Explosion
Seven identical plexiglass boxes are arranged throughout the gallery. Inside each is a nested set of six progressively smaller plexiglass enclosures. At the center of each set is a single gram of black powder, formed into a small explosive charge. These charges are detonated at unpredictable intervals throughout the exhibition's duration.
We consume images of violence constantly, explosions, war, destruction, filtered through screens and newsfeeds. In the average American home, the physical sensation of an explosion is distant and abstract. This piece reintroduces that raw physicality. The viewer is not watching a recording; they are standing near the event itself. The detonation is small, contained, and safe, but it is real. It reverberates through the body, echoing against the architecture of the space and the nervous system alike.

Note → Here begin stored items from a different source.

(** * MPMS_data: the [.dat] header/data parser and its two consumers

    A shallow embedding of [src/dat_loader.py] and [src/dat_to_numbers.py].

    - Python [str] values are sequences of Unicode code points ([list N]).
    - [dict] is an insertion-ordered association list (the order is visible
      in the Metadata sheet of the exporter).
    - A [pandas.DataFrame] is an ordered list of labelled columns.
    - Exceptions are values of [exn]; a call that can raise returns a
      [result].
    - pandas' reader, numeric coercion and Excel writer, and the file
      system, are operations of the class [Platform]: the sources only call
      them, and each can raise. *)

From Stdlib Require Import List NArith ZArith Bool Lia PeanoNat.
From Stdlib Require Strings.String Strings.Ascii.
From Stdlib Require Import Floats.SpecFloat.
Import ListNotations.
Import String.StringSyntax.
Delimit Scope string_scope with string.

Set Implicit Arguments.

(** ** Python strings *)

Module Py.

Definition char := N.
Definition str := list char.

(** A literal of the source, as code points. *)
Definition lit (s : String.string) : str :=
  List.map Ascii.N_of_ascii (String.list_ascii_of_string s).
Arguments lit s%_string.

Fixpoint str_eqb (a b : str) : bool :=
  match a, b with
  | [], [] => true
  | x :: a', y :: b' => N.eqb x y && str_eqb a' b'
  | _, _ => false
  end.

(** [c in chars] for a one-character string [c]. *)
Fixpoint mem (c : char) (chars : str) : bool :=
  match chars with
  | [] => false
  | d :: rest => N.eqb c d || mem c rest
  end.

(** [s.startswith(p)] *)
Fixpoint startswith (s p : str) {struct p} : bool :=
  match p, s with
  | [], _ => true
  | _ :: _, [] => false
  | x :: p', y :: s' => N.eqb x y && startswith s' p'
  end.

(** [s] begins with [p], as a proposition. *)
Definition Prefix (p s : str) : Prop := exists t, s = p ++ t.

(** [sub in s] *)
Fixpoint contains (s sub : str) : bool :=
  startswith s sub
  || match s with
     | [] => false
     | _ :: rest => contains rest sub
     end.

(** [s.lstrip(chars)], [s.rstrip(chars)] with an explicit character set. *)
Fixpoint lstrip_chars (chars s : str) : str :=
  match s with
  | [] => []
  | c :: rest => if mem c chars then lstrip_chars chars rest else s
  end.

Definition rstrip_chars (chars s : str) : str :=
  rev (lstrip_chars chars (rev s)).

(** [str.isspace] on one code point (CPython's [_PyUnicode_IsWhitespace]). *)
Definition isspace (c : char) : bool :=
  ((9 <=? c) && (c <=? 13) || (28 <=? c) && (c <=? 32)
   || (c =? 133) || (c =? 160) || (c =? 5760)
   || (8192 <=? c) && (c <=? 8202)
   || (c =? 8232) || (c =? 8233) || (c =? 8239) || (c =? 8287)
   || (c =? 12288))%N.

Fixpoint lstrip (s : str) : str :=
  match s with
  | [] => []
  | c :: rest => if isspace c then lstrip rest else s
  end.

Definition rstrip (s : str) : str := rev (lstrip (rev s)).

(** [s.strip()] *)
Definition strip (s : str) : str := lstrip (rstrip s).

(** [s.partition(sep)] for a one-character separator: the text before the
    first [sep] and the text after it, or [None] when [sep] does not occur. *)
Fixpoint partition (sep : char) (s : str) : option (str * str) :=
  match s with
  | [] => None
  | c :: rest =>
      if N.eqb c sep then Some ([], rest)
      else match partition sep rest with
           | Some (pre, post) => Some (c :: pre, post)
           | None => None
           end
  end.

(** [s.split(sep, maxsplit)] for a one-character separator. *)
Fixpoint split (sep : char) (maxsplit : nat) (s : str) : list str :=
  match maxsplit with
  | O => [s]
  | S m =>
      match partition sep s with
      | None => [s]
      | Some (pre, post) => pre :: split sep m post
      end
  end.

(** [s.split(sep)]: no bound on the number of cuts. *)
Definition split_all (sep : char) (s : str) : list str :=
  split sep (length s) s.

(** [sep.join(items)] *)
Fixpoint join (sep : str) (items : list str) : str :=
  match items with
  | [] => []
  | [x] => x
  | x :: rest => x ++ sep ++ join sep rest
  end.

(** *** dict: insertion-ordered, keys unique *)

Definition dict := list (str * str).

Fixpoint dict_get (d : dict) (k : str) : option str :=
  match d with
  | [] => None
  | (k', v) :: rest => if str_eqb k' k then Some v else dict_get rest k
  end.

(** [d[k] = v]: an existing key keeps its position and takes the new value,
    a new key is appended. *)
Fixpoint dict_set (d : dict) (k v : str) : dict :=
  match d with
  | [] => [(k, v)]
  | (k', v') :: rest =>
      if str_eqb k' k then (k', v) :: rest else (k', v') :: dict_set rest k v
  end.

(** [list(d.items())] *)
Definition items (d : dict) : list (str * str) := d.

(** Truth value of a dict: non-empty. *)
Definition dict_truthy (d : dict) : bool :=
  match d with [] => false | _ :: _ => true end.

(** *** Exceptions

    The subclasses of [Exception] the sources raise or let through:
    [ValueError] and [KeyError] by name, and whatever a library raises
    ([pandas.errors.EmptyDataError], [OSError], ...) with its class name
    and message. *)

Inductive exn : Type :=
| ValueError (msg : str)
| KeyError (key : str)
| LibraryError (cls msg : str).

Inductive result (A : Type) : Type :=
| Ok (a : A)
| Raise (e : exn).
Arguments Ok {A} a.
Arguments Raise {A} e.

Definition bind {A B} (m : result A) (k : A -> result B) : result B :=
  match m with
  | Ok a => k a
  | Raise e => Raise e
  end.

(** [try: body  except Exception as e: handler(e)] *)
Definition try_except {A} (body : result A) (handler : exn -> result A)
  : result A :=
  match body with
  | Ok a => Ok a
  | Raise e => handler e
  end.

End Py.

Import Py.

Declare Scope py_scope.
Delimit Scope py_scope with py.
Notation "x <- m ;; k" := (bind m (fun x => k))
  (at level 61, m at next level, right associativity) : py_scope.
Notation "' pat <- m ;; k" := (bind m (fun x => match x with pat => k end))
  (at level 61, pat pattern, m at next level, right associativity) : py_scope.
Open Scope py_scope.

(** ** pathlib paths *)

Module PathLib.

(** A path as its components; [str(p)] joins them. *)
Definition Path := list str.

Definition path_str (p : Path) : str := join (lit "/") p.

(** [p.name] *)
Definition name (p : Path) : str := last p [].

(** [s.rfind(c)]: the index of the last occurrence. *)
Fixpoint rfind (c : char) (s : str) : option nat :=
  match s with
  | [] => None
  | d :: rest =>
      match rfind c rest with
      | Some i => Some (S i)
      | None => if N.eqb d c then Some 0 else None
      end
  end.

(** [p.stem]: the name without its last suffix; a leading or a trailing dot
    starts no suffix. *)
Definition stem (p : Path) : str :=
  let nm := name p in
  match rfind 46%N nm with
  | Some i => if (0 <? i) && (i <? length nm - 1) then firstn i nm else nm
  | None => nm
  end.

(** [dir / nm] for a one-component [nm]. *)
Definition joinpath (dir : Path) (nm : str) : Path := dir ++ [nm].

End PathLib.

Import PathLib.

(** ** pandas and numpy values *)

Module Pandas.

(** A numeric cell: an integer or a binary64 datum. *)
Inductive cell : Type :=
| Int64 (z : Z)
| Float64 (f : spec_float).

Definition NaN : cell := Float64 S754_nan.

(** The binary64 value nearest to an integer. *)
Definition float_of_Z (z : Z) : cell :=
  Float64 (binary_normalize 53 1024 z 0 false).

(** [pandas.notna] on one cell. *)
Definition notna (c : cell) : bool :=
  match c with
  | Float64 S754_nan => false
  | _ => true
  end.

(** [numpy.isfinite] on one cell. *)
Definition isfinite (c : cell) : bool :=
  match c with
  | Int64 _ => true
  | Float64 (S754_zero _) => true
  | Float64 (S754_finite _ _ _) => true
  | Float64 (S754_infinity _) => false
  | Float64 S754_nan => false
  end.

(** A frame: labelled columns, in order. *)
Definition DataFrame (A : Type) := list (str * list A).

Section Frame.
Context {A : Type}.

(** [df.columns] *)
Definition columns (df : DataFrame A) : list str := List.map fst df.

(** [c in df.columns] *)
Definition has_column (df : DataFrame A) (c : str) : bool :=
  existsb (str_eqb c) (columns df).

Fixpoint lookup (df : DataFrame A) (c : str) : option (list A) :=
  match df with
  | [] => None
  | (c', v) :: rest => if str_eqb c' c then Some v else lookup rest c
  end.

(** [df[c]]: a missing label raises [KeyError]. *)
Definition getitem (df : DataFrame A) (c : str) : result (list A) :=
  match lookup df c with
  | Some v => Ok v
  | None => Raise (KeyError c)
  end.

Beyond its visceral impact, the work questions our assumptions about art, permanence, and control. We manipulate materials to hold our ideas, freezing them in time and calling them art. Museums institutionalize this impulse: they protect, preserve, and attempt to render objects timeless. But this effort runs contrary to the laws of nature. Nothing is truly static. Every object decays. Every system degrades. A static universe is a dead universe.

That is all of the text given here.